[Saved entries]
(* ===== verification/Serving.v ===== *)
(** TLS towards clients ([WrapGetConfigForClient] and [SNIVerifyOptions] of
    [pkg/gateway/controllers/upstream_controller.go]): which certificate a
    connection is served with, and which authorities a client certificate is
    verified against.

    Certificates and pools are those of the class [Certificates]; the base
    configuration is a parameter. *)
From stdpp Require Import base tactics list strings gmap.
From Stdlib Require Import ZArith.
From S2P Require Import Prelude Http ApiTypes Clusters Controller SyncQueue Reconcile.

Local Open Scope Z_scope.
Local Open Scope go_scope.

(** [tls.ClientHelloInfo]: the name the client asks for and the address it
    connected to. *)
Record ClientHelloInfo := MkHello {
  ch_ServerName : string;
  ch_LocalAddr : string
}.

Inductive ClientAuthType := NoClientCert | RequestClientCert | RequireAnyClientCert | VerifyClientCertIfGiven
  | RequireAndVerifyClientCert.

Section serving.
Context `{UpstreamLimiter} `{FeatureGates} `{Certificates} `{UnicodeLower} `{MapRange}.

(** [tls.Config]; of its maps and functions, whether they are set. *)
Record tls_config := MkTlsConfig {
  tc_ClientAuth : ClientAuthType;
  tc_ClientCAs : option CertPool;
  tc_Certificates : list Certificate;
  tc_NameToCertificate : bool;
  tc_GetCertificate : bool;
  tc_GetConfigForClient : bool
}.

Definition with_client_cas (ca : option CertPool) (cfg : tls_config) : tls_config :=
  match ca with
  | None => cfg
  | Some pool => MkTlsConfig RequestClientCert (Some pool) (tc_Certificates cfg) (tc_NameToCertificate cfg)
                   (tc_GetCertificate cfg) (tc_GetConfigForClient cfg)
  end.

Definition with_certificates (certs : list Certificate) (cfg : tls_config) : tls_config :=
  match certs with
  | [] => cfg
  | _ => MkTlsConfig (tc_ClientAuth cfg) (tc_ClientCAs cfg) certs false false false
  end.

(** The host name of a connection: of the hello, or of its local address. *)
Definition hello_host (hello : ClientHelloInfo) : option string :=
  if decide (ch_ServerName hello = "") then SplitHostPort (ch_LocalAddr hello) else Some (ch_ServerName hello).

Definition WrapGetConfigForClient (getConfigFunc : ClientHelloInfo -> string + tls_config) (m : manager)
    (clientHello : ClientHelloInfo) : string + tls_config :=
  match getConfigFunc clientHello with
  | inl e => inl e
  | inr baseTLSConfig =>
      match hello_host clientHello with
      | None => inr baseTLSConfig
      | Some hostname =>
          match tls_for_host m hostname with
          | None => inr baseTLSConfig
          | Some (clientCAs, certs) => inr (with_certificates certs (with_client_cas clientCAs baseTLSConfig))
          end
      end
  end.

(** * Connections are served as the objects say *)

(** The configuration of a connection to a name of an object. *)
Record serves_object (o : UpstreamCluster) (base cfg : tls_config) : Prop := {
  so_certificates :
    let s := spec_SecureServing (uc_Spec o) in
    if decide (ss_KeyData s = "") then tc_Certificates cfg = tc_Certificates base /\ tc_GetCertificate cfg = tc_GetCertificate base
    else exists cert, KeyPair (ss_CertData s) (ss_KeyData s) = inr cert /\ tc_Certificates cfg = [cert] /\
      tc_GetCertificate cfg = false /\ tc_GetConfigForClient cfg = false;
  so_client :
    let s := spec_SecureServing (uc_Spec o) in
    if decide (ss_ClientCAData s = "") then tc_ClientCAs cfg = tc_ClientCAs base /\ tc_ClientAuth cfg = tc_ClientAuth base
    else exists pool, ParsePool (ss_ClientCAData s) = inr pool /\ tc_ClientCAs cfg = Some pool /\
      tc_ClientAuth cfg = RequestClientCert
}.

Lemma named_cluster (m : manager) d n o host :
  table_matches m d -> d !! n = Some o -> ToLower host ∈ names_of o ->
  exists p c, manager_Get m host = Some (p, c) /\ reflects o c.
Proof.
  intros Ht Hd Hh. destruct (tm_wanted _ _ Ht n o Hd) as (_ & p & c & Hc & _ & Href & Hk).
  exists p, c. split; [|done]. unfold manager_Get. rewrite (proj2 (Hk _) Hh). cbn. by rewrite Hc.
Qed.

Lemma reflects_serving o c :
  reflects o c -> exists cfg, ci_secure c = Some cfg /\ sc_secureServing cfg = spec_SecureServing (uc_Spec o) /\
    serving_matches cfg.
Proof.
  intros Href. destruct (ref_serving _ _ Href) as (cfg & Hs & Hcfg). exists cfg. split_and!; [done..|].
  by apply (cinv_serving _ (ref_inv _ _ Href)).
Qed.

Lemma serves_config o base cfg :
  sc_secureServing cfg = spec_SecureServing (uc_Spec o) -> serving_matches cfg ->
  serves_object o base (with_certificates (sc_certs cfg) (with_client_cas (sc_clientCA cfg) base)).
Proof.
  intros Hcfg [_ Hca Hcerts]. rewrite Hcfg in Hca, Hcerts. split; cbv zeta.
  - case_decide as Hk; [rewrite Hcerts; by destruct (sc_clientCA cfg)|].
    destruct Hcerts as (cert & -> & Hpair). by exists cert.
  - destruct (sc_clientCA cfg) as [pool|].
    + destruct Hca as [Hne Hp]. rewrite decide_False by done. exists pool. by destruct (sc_certs cfg).
    + rewrite decide_True by done. by destruct (sc_certs cfg).
Qed.

(** C9: A connection to a name of an object is served with the certificate of
    the object and asks for client certificates of its authorities, where it
    has them, and with the base configuration otherwise; the certificate of a
    client is verified against the authorities of the very cluster the
    host of its request is dispatched to; names of no object get the base
    configuration. *)
Theorem serving_follows_objects getConfig m d base hello host name :
  table_matches m d -> getConfig hello = inr base -> hello_host hello = Some host ->
  (forall n o, d !! n = Some o -> ToLower host ∈ names_of o ->
     exists cfg, WrapGetConfigForClient getConfig m hello = inr cfg /\ serves_object o base cfg) /\
  (forall n o, d !! n = Some o -> ToLower (HostWithoutPort name) ∈ names_of o ->
     (exists p c, manager_Get m (HostWithoutPort name) = Some (p, c) /\ reflects o c) /\
     let ca := ss_ClientCAData (spec_SecureServing (uc_Spec o)) in
     if decide (ca = "") then SNIVerifyOptions m name = None
     else exists pool, ParsePool ca = inr pool /\ SNIVerifyOptions m name = Some pool) /\
  (mg_clusters m !! ToLower host = None -> WrapGetConfigForClient getConfig m hello = inr base).
Proof.
  intros Ht Hbase Hhost. unfold WrapGetConfigForClient. rewrite Hbase, Hhost. unfold tls_for_host, SNIVerifyOptions. split_and!.
  - intros n o Hd Hn. destruct (named_cluster m d n o host Ht Hd Hn) as (p & c & -> & Href).
    destruct (reflects_serving o c Href) as (cfg & Hs & Hcfg & Hm).
    pose proof (serves_config o base cfg Hcfg Hm) as Hso. unfold LoadTLSConfig. rewrite Hs.
    destruct (sc_certs cfg) as [|cert certs], (sc_clientCA cfg) as [pool|]; eauto.
  - intros n o Hd Hn. destruct (named_cluster m d n o _ Ht Hd Hn) as (p & c & -> & Href).
    destruct (reflects_serving o c Href) as (cfg & Hs & Hcfg & [Hv Hca _]). split; [by exists p, c|]. cbv zeta.
    unfold LoadVerifyOptions. rewrite Hs, Hv. rewrite Hcfg in Hca. destruct (sc_clientCA cfg) as [pool|].
    + destruct Hca as [Hne Hp]. rewrite decide_False by done. by exists pool.
    + by rewrite decide_True.
  - intros Hnone. unfold manager_Get. by rewrite Hnone.
Qed.
End serving.

(** * Example *)

Module ServingExample.
#[local] Existing Instance ClusterExample.limiter.
#[local] Existing Instance ClusterExample.one_gate.
#[local] Existing Instance ClusterExample.text_certificates.
#[local] Existing Instance ascii_only_lower.
#[local] Existing Instance sorted_range.

Definition object : UpstreamCluster :=
  MkCluster "C1" None
    (MkSpec [MkServer "https://a" None] (MkClientConfig true "token" "" "" "" 0 0 0 "")
       (MkSecureServing "key" "cert" "ca" ["api.example.com"]) (MkFlowControl []) [] (MkLogging "")).

Definition served_by : manager :=
  fst (syncUpstreamCluster (fun _ => true) "" true Found (MkManager ∅ ∅ 0) object).

Lemma served_by_matches : table_matches served_by {[ "c1" := object ]}.
Proof.
  change {[ "c1" := object ]} with (<[ToLower (uc_Name object) := object]> (∅ : gmap string UpstreamCluster)).
  apply (found_matches (fun _ => true) "" (MkManager ∅ ∅ 0) served_by ∅ object true).
  - split; [apply ControllerExample.empty_routes|by intros n o|by intros k p c].
  - by split.
  - assert (snd (syncUpstreamCluster (fun _ => true) "" true Found (MkManager ∅ ∅ 0) object) = Synced) as Hs
      by (vm_compute; reflexivity).
    rewrite <- Hs. unfold served_by. apply surjective_pairing.
Qed.

Definition base : tls_config := MkTlsConfig NoClientCert None [("base", "base")] false true true.

Lemma serving_follows_objects_witness :
  exists cfg, WrapGetConfigForClient (fun _ => inr base) served_by (MkHello "API.example.com" "10.0.0.1:443") = inr cfg /\
    tc_Certificates cfg = [("cert", "key")] /\ tc_ClientCAs cfg = Some "ca".
Proof.
  destruct (serving_follows_objects (fun _ => inr base) served_by {[ "c1" := object ]} base
    (MkHello "API.example.com" "10.0.0.1:443") "API.example.com" "api.example.com:443") as (Hc & _ & _).
  - exact served_by_matches.
  - reflexivity.
  - reflexivity.
  - destruct (Hc "c1" object) as (cfg & Hcfg & [Hcerts Hca]); [reflexivity| |].
    + refine (bool_decide_unpack _ _). vm_compute. exact I.
    + exists cfg. split; [exact Hcfg|]. clear Hcfg. cbn in Hcerts, Hca. rewrite decide_False in Hcerts by discriminate.
      rewrite decide_False in Hca by discriminate.
      destruct Hcerts as (cert & [= <-] & -> & _). destruct Hca as (pool & [= <-] & -> & _).
      split; reflexivity.
Defined.
End ServingExample.
Lemma send_response_spec underServer interval x rw res :
  canonical_keys (rs_Header res) -> rw_sent rw = None -> rw_room rw = None -> snd (content (rs_Body res)) = None ->
  exists rw', send_response ErrorHandler underServer interval (x, rw) res = (x, rw') /\
  rw_body rw' = rw_body rw +:+ fst (content (rs_Body res)) /\
  exists h, rw_sent rw' = Some (rs_StatusCode res, h) /\
    forall k, k <> "Trailer" -> Header_values h k = Header_values (rw_Header rw) k ++ returned (rs_Header res) k.
Proof.
  intros Hcan Hsent Hroom Hbody. unfold send_response. cbv zeta. set (xw2 := if decide _ then _ else _).
  assert (exists rw2, xw2 = (x, rw2) /\ rw_sent rw2 = None /\ rw_body rw2 = rw_body rw /\ rw_room rw2 = None /\
    forall k, k <> "Trailer" ->
      Header_values (rw_Header rw2) k = Header_values (rw_Header rw) k ++ returned (rs_Header res) k)
    as (rw2 & -> & Hs2 & Hb2 & Hr2 & Hh2).
  { destruct (end_to_end_values (rs_Header res) "" Hcan) as [Hcan' _].
    unfold xw2. case_decide; (eexists; split; [reflexivity|]; split_and!; [done..|]); intros k Hk.
    - cbn. rewrite copyHeader_values by done. f_equal. by apply end_to_end_values.
    - cbn. unfold Header_Add. change (CanonicalHeaderKey "Trailer") with "Trailer".
      rewrite Header_values_insert, decide_False by done. rewrite copyHeader_values by done. f_equal.
      by apply end_to_end_values. }
  cbn [fst snd]. set (rw3 := WriteHeader rw2 (rs_StatusCode res)).
  assert (rw_sent rw3 = Some (rs_StatusCode res, rw_Header rw2) /\ rw_body rw3 = rw_body rw /\ rw_room rw3 = None)
    as (Hs3 & Hb3 & Hr3) by (unfold rw3, WriteHeader; by rewrite Hs2).
  clearbody rw3. set (iv := flushInterval _ _). clearbody iv.
  pose proof (copyResponse_head rw3 (rs_Body res) iv) as Hhead.
  destruct (copyResponse rw3 (rs_Body res) iv) as [rw4 err] eqn:E.
  destruct (copyResponse_copies _ _ _ _ _ E) as (d & Hd & _ & _ & Hall).
  destruct (Hall Hr3) as [-> ->]. rewrite Hbody. destruct Hhead as [_ Hs4]; [by rewrite Hs3|]. cbn [fst] in Hs4.
  destruct (send_trailers_sent res (x, rw4)) as (Hx & Hst & Hbt); [cbn; rewrite Hs4, Hs3; done|]. cbn [fst snd] in *.
  destruct (send_trailers res (x, rw4)) as [x' rw']. cbn [fst snd] in *. subst x'.
  exists rw'. split; [done|]. split; [by rewrite Hbt, Hd, Hb3|].
  exists (rw_Header rw2). split; [|done]. by rewrite Hst, Hs4, Hs3.
Qed.
Definition dispatcher_ServeHTTP (up : upstream) (meanwhile : manager -> manager) (now : Z) : Handler := fun ex cx =>
  let fail err reason := (TerminateWithError ex err reason, false) in
  match cx_user cx, cx_extraInfo cx, cx_requestInfo cx with
  | None, _, _ => fail (NewInternalError "no user info found in request context") "invalid_request_context"
  | _, None, _ => fail (NewInternalError "no extra request info found in request context") "invalid_request_context"
  | _, _, None => fail (NewInternalError "no request info found in request context") "invalid_request_context"
  | Some user, Some info, Some requestInfo =>
      if xi_IsProxyRequest info && bool_decide (xi_UpstreamCluster info = None) then
        fail (NewServiceUnavailable ("the request cluster(" +:+ xi_Hostname info +:+ ") is not being proxied"))
          TerminationReasonClusterNotBeingProxied
      else
        match GetAuthorizerAttributes user requestInfo with
        | inl e => fail (NewInternalError e) "invalid_request_context"
        | inr attributes =>
            match p ← xi_UpstreamCluster info; c ← mg_heap (ex_manager ex) !! p; Some (p, c) with
            | None => (ex, true)
            | Some (p, c) =>
                match MatchAttributes c attributes with
                | inl e => fail (NewInternalError (pick_message e)) (normalizeErrToReason e)
                | inr pk =>
                    let ex := SetProxyInfo ex (pk_flowControlName pk) user in
                    let '(l, ok) := fc_TryAcquire now (ci_flowcontrol c) (pk_flowControl pk) in
                    let c := with_limiter c l in
                    let ex := update_cluster ex p (fun _ => c) in
                    match ok with
                    | None => (ex, true)
                    | Some true =>
                        let ex := dispatch_acquired up meanwhile ex cx requestInfo user p c (pk_upstreams pk) in
                        (release ex p (pk_flowControl pk), false)
                    | Some false =>
                        (TerminateWithError ex
                           (NewTooManyRequests ("too many requests for cluster(" +:+ xi_Hostname info +:+ ")")
                              (if decide (GetResource attributes = "events") then 0 else RetryAfter))
                           TerminationReasonRateLimited, false)
                    end
                end
            end
        end
  end.

(** * Filters *)

Definition WithDispatcher (handler dispatcher : Handler) : Handler := fun ex cx =>
  match cx_extraInfo cx with
  | Some info => if xi_IsProxyRequest info then dispatcher ex cx else handler ex cx
  | None => handler ex cx
  end.

(** The impersonation filter as a handler; what it answers a request with
    that it does not let pass. *)
Definition WithImpersonation (Authorize : UserInfo -> AttributesRecord -> bool) (reject : exchange -> exchange)
    (handler : Handler) : Handler := fun ex cx =>
  match WithNoLoggingImpersonation Authorize (cx_user cx) (rq_Header (cx_request cx)) with
  | Next u h =>
      handler ex (MkContext (with_header (cx_request cx) h) (cx_requestInfo cx) (cx_extraInfo cx) u)
  | _ => (reject ex, false)
  end.

Definition WithImpersonator (handler : Handler) : Handler := fun ex cx =>
  match cx_user cx with
  | None => handler ex cx
  | Some user =>
      handler ex (cx_with_extra cx
        ((fun i => if xi_IsImpersonateRequest i
                   then MkExtraInfo (xi_Scheme i) (xi_Hostname i) (xi_IsImpersonateRequest i) (Some user)
                          (xi_UpstreamCluster i) (xi_IsProxyRequest i) (xi_IsLongRunningRequest i)
                   else i) <$> cx_extraInfo cx))
  end.

(** [genericapifilters.WithAuthentication]: a request of nobody is answered by
    [failed]; one of a user goes on without its credentials. *)
Definition WithAuthentication (failed : exchange -> exchange) (handler : Handler) : Handler := fun ex cx =>
  match Authenticate (cx_request cx) with
  | None => (failed ex, false)
  | Some user =>
      let req := with_header (cx_request cx) (Header_Del (rq_Header (cx_request cx)) "Authorization") in
      handler ex (MkContext req (cx_requestInfo cx) (cx_extraInfo cx) (Some user))
  end.

Definition InternalError (ex : exchange) (message : string) : exchange :=
  ErrorNegotiated ex (NewInternalError message).

(** [WithRequestRate] *)
Definition uncount_limited (ex : exchange) : exchange :=
  match ex_proxyInfo ex with
  | Some i =>
      if negb (pi_Forwarded i) && bool_decide (pi_Reason i = TerminationReasonRateLimited)
      then ex_with_rate ex (AddN (ex_rate ex) (-1)) else ex
  | None => ex
  end.

Definition WithRequestRate (handler : Handler) : Handler := fun ex cx =>
  match cx_requestInfo cx with
  | None => (InternalError ex "no RequestInfo found in the context", false)
  | Some requestInfo =>
      if LongRunningFunc (cx_request cx) requestInfo then
        let '(ex, panic) := handler (ex_with_rate ex (AddN (ex_rate ex) 1)) cx in (uncount_limited ex, panic)
      else
        let '(ex, panic) := handler (ex_with_rate ex (StartOne (ex_rate ex))) cx in
        (uncount_limited (ex_with_rate ex (EndOne (ex_rate ex))), panic)
  end.

Definition CloseConnectionWhenIdle : string := "CloseConnectionWhenIdle".
Definition DenyAllRequests : string := "DenyAllRequests".

Definition with_upstream (i : ExtraRequestInfo) (p : option Z) : ExtraRequestInfo :=
  MkExtraInfo (xi_Scheme i) (xi_Hostname i) (xi_IsImpersonateRequest i) (xi_Impersonator i) p true
    (xi_IsLongRunningRequest i).

Definition WithUpstreamInfo (handler : Handler) : Handler := fun ex cx =>
  match cx_extraInfo cx with
  | None => handler ex cx
  | Some info =>
      if ParseIP (xi_Hostname info) then handler ex cx
      else
        match manager_Get (ex_manager ex) (xi_Hostname info) with
        | None =>
            (TerminateWithError ex
               (NewServiceUnavailable ("the request cluster(" +:+ xi_Hostname info +:+ ") is not being proxied"))
               TerminationReasonClusterNotBeingProxied, false)
        | Some (p, c) =>
            let ex := if gates_Enabled (ci_featuregate c) CloseConnectionWhenIdle
                      then set_response_header ex "Connection" "close" else ex in
            if gates_Enabled (ci_featuregate c) DenyAllRequests then
              (TerminateWithError ex
                 (NewTooManyRequests ("request for " +:+ xi_Hostname info +:+ " denied by featureGate(DenyAllRequests)") 0)
                 TerminationReasonCircuitBreaker, false)
            else handler ex (cx_with_extra cx (Some (with_upstream info (Some p))))
        end
  end.

Definition NewExtraRequestInfo (cx : context) : string + ExtraRequestInfo :=
  match cx_requestInfo cx with
  | None => inl "no RequestInfo found in the context"
  | Some requestInfo =>
      let req := cx_request cx in
      inr (MkExtraInfo (url_Scheme (rq_URL req)) (HostWithoutPort (rq_Host req))
             (negb (bool_decide (Header_Get (rq_Header req) ImpersonateUserHeader = ""))) None None false
             (LongRunningFunc req requestInfo))
  end.

Definition WithExtraRequestInfo (handler : Handler) : Handler := fun ex cx =>
  match NewExtraRequestInfo cx with
  | inl e => (InternalError ex ("failed to create ExtraRequestInfo: " +:+ e), false)
  | inr info => handler ex (cx_with_extra cx (Some info))
  end.

(** [WithTerminationMetrics], of which the proxy info it adds matters here. *)
Definition WithTerminationMetrics (handler : Handler) : Handler := fun ex cx =>
  handler (ex_with_info ex (Some NewProxyInfo)) cx.

Definition WithRequestInfo (handler : Handler) : Handler := fun ex cx =>
  match NewRequestInfo (cx_request cx) with
  | inl e => (InternalError ex ("failed to create RequestInfo: " +:+ e), false)
  | inr info => handler ex (MkContext (cx_request cx) (Some info) (cx_extraInfo cx) (cx_user cx))
  end.
(* ===== verification/LimiterInstance.v ===== *)
(** The limiter of the gateway ([GatewayLimiter], [RemoteCounter]) as the
    interface that clusters and the dispatcher use ([UpstreamLimiter],
    [FlowControls]), so that their theorems hold of the flow controls of
    [pkg/flowcontrols].

    The state is [Panic] once a synchronisation panicked.  A request that
    waits for the rate limiter server gets no answer while it waits.  A flow
    control is known by the name of its cache: a request that outlives the
    cache is not followed. *)
From stdpp Require Import base tactics list strings gmap.
From Stdlib Require Import ZArith Lia.
From S2P Require Import Prelude Http ApiTypes Validation FlowControl Float64 Meter RemoteFlowControl FlowControlCache.
From S2P Require Import GatewayLimiter RemoteCounter Matching Clusters Controller Impersonation ReverseProxy Dispatcher.

Local Open Scope Z_scope.
Local Open Scope go_scope.

Section instance.
Context `{InflightLock} `{TokenBucketLimiter} `{FloatToInt} `{FloatToUint} `{BurstPercents} `{MapRange}.

(** The time of a synchronisation, the limiter kind and the clients a limiter
    is made with, and whether a server is ready. *)
Context (clock : Z) (rateLimiter : string) (clientSets : option string) (ready : bool).

Definition gateway_limiter : UpstreamLimiter := {|
  ul_state := result Empty_set upstreamLimiter;
  ul_flowControl := chosen;
  ul_New cluster := Ok (NewUpstreamLimiter cluster rateLimiter clientSets);
  ul_ResetLimiter l t := let! l := l in Ok (ResetLimiter l t);
  ul_Sync l s := let! l := l in limiter_Sync clock l s;
  ul_GetOrDefault l name :=
    match l with Ok l => snd (GetOrDefault ready l name) | _ => UseDefault end
|}.

#[export] Instance chosen_eq_dec : EqDecision chosen.
Proof. solve_decision. Defined.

Directions
Above are some records; copy exactly the lines from the one with "#[local] Existing Instance ascii_only_lower." through the one with "gmap string UpstreamCluster)).", both included, and no others.

Result of the task
#[local] Existing Instance ascii_only_lower.
#[local] Existing Instance sorted_range.

Definition object : UpstreamCluster :=
  MkCluster "C1" None
    (MkSpec [MkServer "https://a" None] (MkClientConfig true "token" "" "" "" 0 0 0 "")
       (MkSecureServing "key" "cert" "ca" ["api.example.com"]) (MkFlowControl []) [] (MkLogging "")).

Definition served_by : manager :=
  fst (syncUpstreamCluster (fun _ => true) "" true Found (MkManager ∅ ∅ 0) object).

Lemma served_by_matches : table_matches served_by {[ "c1" := object ]}.
Proof.
  change {[ "c1" := object ]} with (<[ToLower (uc_Name object) := object]> (∅ : gmap string UpstreamCluster)).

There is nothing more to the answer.